Expositor's Bible Commentary Commentary Matthew 4:25

Expositor's Bible Commentary Commentary

Matthew 4:25

Expositor's Bible Commentary
Expositor's Bible Commentary

Expositor's Bible Commentary Commentary

Matthew 4:25

SCRIPTURE

"And there followed him great multitudes from Galilee and Decapolis and Jerusalem and Judaea and [from] beyond the Jordan." — Matthew 4:25 (ASV)

This section summarizes Jesus’ spreading of the news of the kingdom. Summaries are common to narrative literature; but the one before us, with its parallel in 9:35–38, has distinctive features. (1) It does not just summarize what has gone before but shows the geographical extent and varied activity of Jesus’ ministry. (2) It therefore sets the stage for the particular discourses and stories that follow and implies that the material presented is but a representative sampling of what was available. (3) It is not a mere chronicle but conveys theological substance.

Jesus’ ministry included teaching, preaching, and healing. Galilee, the district covered, is small (approximately seventy by forty miles), but it had a population of up to three million and over two hundred cities and villages. Jesus “went around doing good” (Acts 10:38). The sheer physical drain must have been enormous. Above all we must recognize that Jesus was an itinerant preacher and teacher who necessarily repeated approximately the same material again and again and faced the same problems, illnesses, and needs again and again.

On Jesus’ teaching in a synagogue, see comment on Mk 1:21. The message Jesus preached was the “good news” (GK 2295) concerning the kingdom, whose nearness had already been announced (3:2; 4:17) and which is the central subject of the Sermon on the Mount (5–7). God was breaking into history with his saving reign in the person of his Son. The healings of various diseases among the people further attest the kingdom’s presence and advance (cf. 11:2–6; Isaiah 35:5–6).

The geographical extent of “Syria” is uncertain. From the perspective of Jesus in Galilee, Syria was to the north. From the Roman viewpoint Syria was a Roman province embracing all Palestine, Galilee excepted, since it was under the independent administration of Herod Antipas at this time. The term “Syria” reflects the extent of the excitement aroused by Jesus’ ministry; if the Roman use of the term is here presumed, it shows his effect on people far beyond the borders of Israel. Two of the areas specifically mentioned (Decapolis and the region across the Jordan) were primarily Gentile areas, a theme Matthew has already been emphasizing .

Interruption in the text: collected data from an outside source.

(** * Further properties *)

(** ** [batchify] over several epochs *)

Lemma chunk_sizes_step (R B : Z) cutoff :
  (0 < B <= R)%Z ->
  chunk_sizes R B cutoff = Z.to_nat B :: chunk_sizes (R - B) B cutoff.
Proof.
  intros HB. unfold chunk_sizes.
  assert (R / B = (R - B) / B + 1)%Z as ->.
  { replace R with ((R - B) + 1 * B)%Z at 1 by lia.
    rewrite Z.div_add by lia. done. }
  assert (R mod B = (R - B) mod B)%Z as ->.
  { replace R with ((R - B) + 1 * B)%Z at 1 by lia.
    rewrite Z.mod_add by lia. done. }
  assert (0 <= (R - B) / B)%Z by (apply Z.div_pos; lia).
  replace (Z.to_nat ((R - B) / B + 1)) with (S (Z.to_nat ((R - B) / B)))
    by lia.
  done.
Qed.

Lemma chunk_sizes_rest (R B : Z) cutoff :
  (0 < R < B)%Z ->
  chunk_sizes R B cutoff = if cutoff then [] else [Z.to_nat R].
Proof.
  intros HR. unfold chunk_sizes.
  rewrite Z.div_small, Z.mod_small by lia. simpl.
  destruct cutoff; [done|]. simpl.
  by destruct (Z.eqb_spec R 0); [lia|].
Qed.

Lemma chunk_sizes_0 (B : Z) cutoff : (0 < B)%Z -> chunk_sizes 0 B cutoff = [].
Proof.
  intros HB. unfold chunk_sizes. rewrite Z.div_0_l, Z.mod_0_l by lia.
  simpl. by rewrite orb_true_r.
Qed.

Section BatchifyEpochs.
Context {A : Type} `{RandomLib}.
Variable data : nest (list A).
Variable x : list A.
Variable xs : list (list A).
Variable N : nat.
Hypothesis data_leaves : flatten data = x :: xs.
Hypothesis same_length : Forall (fun y => length y = N) (x :: xs).

(** A turn whose batch fits in the epoch. *)
Lemma turn_fits B n_epochs shuffle cutoff perm pos epoch g :
  perm ≡ₚ seq 0 N ->
  (0 <= pos)%Z -> (0 <= B)%Z -> (pos + B <= Z.of_nat N)%Z ->
  (n_epochs <= 0 \/ epoch < n_epochs - 1 \/ pos < Z.of_nat N)%Z ->
  exists b,
    Batchify.turn data B n_epochs shuffle cutoff N perm pos epoch
      (Batchify.Finished, g)
    = (Ok (Some b), (Batchify.AtYield perm (pos + B) epoch, g))
    /\ Batchify.get_data data (py_slice perm (Some pos) (Some (pos + B)%Z))
       = Ok b
    /\ has_size (Z.to_nat B) b
    /\ same_structure data b = true.
Proof using data_leaves same_length.
  intros Hperm Hpos HB Hfit Hloop. unfold Batchify.turn.
  replace ((n_epochs <=? 0)%Z || (epoch <? n_epochs - 1)%Z
           || (pos <? Z.of_nat N)%Z) with true.
  2:{ symmetry. rewrite !orb_true_iff, Z.leb_le, !Z.ltb_lt. tauto. }
  destruct (Z.gtb_spec (pos + B) (Z.of_nat N)); [lia|].
  destruct (get_data_ok data x xs N data_leaves same_length
              (py_slice perm (Some pos) (Some (pos + B)%Z)))
    as (b & Hb & Hsize & Hs).
  { apply py_slice_Forall. by eapply perm_bounded. }
  exists b. unfold bind, lift_result, Batchify.suspend, modify, ret.
  rewrite Hb. simpl. do 2 (split; [done|]). split; [|done].
  rewrite py_slice_inside_length in Hsize;
    [|lia|lia|rewrite (perm_length _ _ Hperm); lia].
  by replace (pos + B - pos)%Z with B in Hsize by lia.
Qed.

(** A turn that straddles two epochs, with the state it leaves. *)
Lemma turn_straddle B n_epochs shuffle cutoff perm pos epoch g :
  perm ≡ₚ seq 0 N ->
  (0 <= pos <= Z.of_nat N)%Z -> (Z.of_nat N < pos + B)%Z ->
  (pos + B - Z.of_nat N <= Z.of_nat N)%Z ->
  epoch <> (n_epochs - 1)%Z ->
  (n_epochs <= 0 \/ epoch < n_epochs - 1 \/ pos < Z.of_nat N)%Z ->
  exists b perm' g',
    Batchify.turn data B n_epochs shuffle cutoff N perm pos epoch
      (Batchify.Finished, g)
    = (Ok (Some b),
       (Batchify.AtYield perm' (pos + B - Z.of_nat N) (epoch + 1), g'))
    /\ perm' ≡ₚ seq 0 N
    /\ has_size (Z.to_nat B) b
    /\ same_structure data b = true.
Proof using data_leaves same_length.
  intros Hperm Hpos Hover Hmissing Hmore Hloop. unfold Batchify.turn.
  replace ((n_epochs <=? 0)%Z || (epoch <? n_epochs - 1)%Z
           || (pos <? Z.of_nat N)%Z) with true.
  2:{ symmetry. rewrite !orb_true_iff, Z.leb_le, !Z.ltb_lt. tauto. }
  destruct (Z.gtb_spec (pos + B) (Z.of_nat N)); [|lia].
  destruct (Z.eqb_spec epoch (n_epochs - 1)); [done|].
  unfold bind at 1.
  assert (exists perm' g',
             Batchify.get_perm shuffle N (Batchify.Finished, g)
             = (Ok perm', (Batchify.Finished, g'))
             /\ perm' ≡ₚ seq 0 N) as (perm' & g' & -> & Hperm').
  { unfold Batchify.get_perm. destruct shuffle; simpl.
    - pose proof (np_random_permutation_perm N g) as Hp.
      destruct (np_random_permutation N g) as [p g']. by eexists _, _.
    - by eexists _, _. }
  set (idx := py_slice perm (Some pos) None
              ++ py_slice perm' None (Some (pos + B - Z.of_nat N)%Z)).
  destruct (get_data_ok data x xs N data_leaves same_length idx)
    as (b & Hb & Hsize & Hs).
  { apply Forall_app. split; apply py_slice_Forall; by eapply perm_bounded. }
  exists b, perm', g'. unfold bind, lift_result, Batchify.suspend, modify, ret.
  rewrite Hb. simpl. do 2 (split; [done|]). split; [|done].
  unfold idx in Hsize.
  rewrite length_app, py_slice_from_length, py_slice_upto_length in Hsize
    by lia.
  rewrite (perm_length _ _ Hperm), (perm_length _ _ Hperm') in Hsize.
  by replace (N - Z.to_nat pos + Z.to_nat (pos + B - Z.of_nat N) `min` N)
    with (Z.to_nat B) in Hsize by lia.
Qed.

Jesus healed various types of sick people. In the NT sickness may result directly from a particular sin (e.g., Jn 5:14; 1 Corinthians 11:30) or it may not (e.g., Jn 9:2-3). But both Scripture and Jewish tradition take sickness as resulting from living in a fallen world (cf. on 8:17); the Messianic Age would end such grief (Isaiah 11:1–5; Isaiah 35:5–6). Therefore Jesus’ miracles, dealing with every kind of ailment, not only heralded the kingdom but showed that God had pledged himself to deal with sin at a basic level (cf. 1:21; 8:17).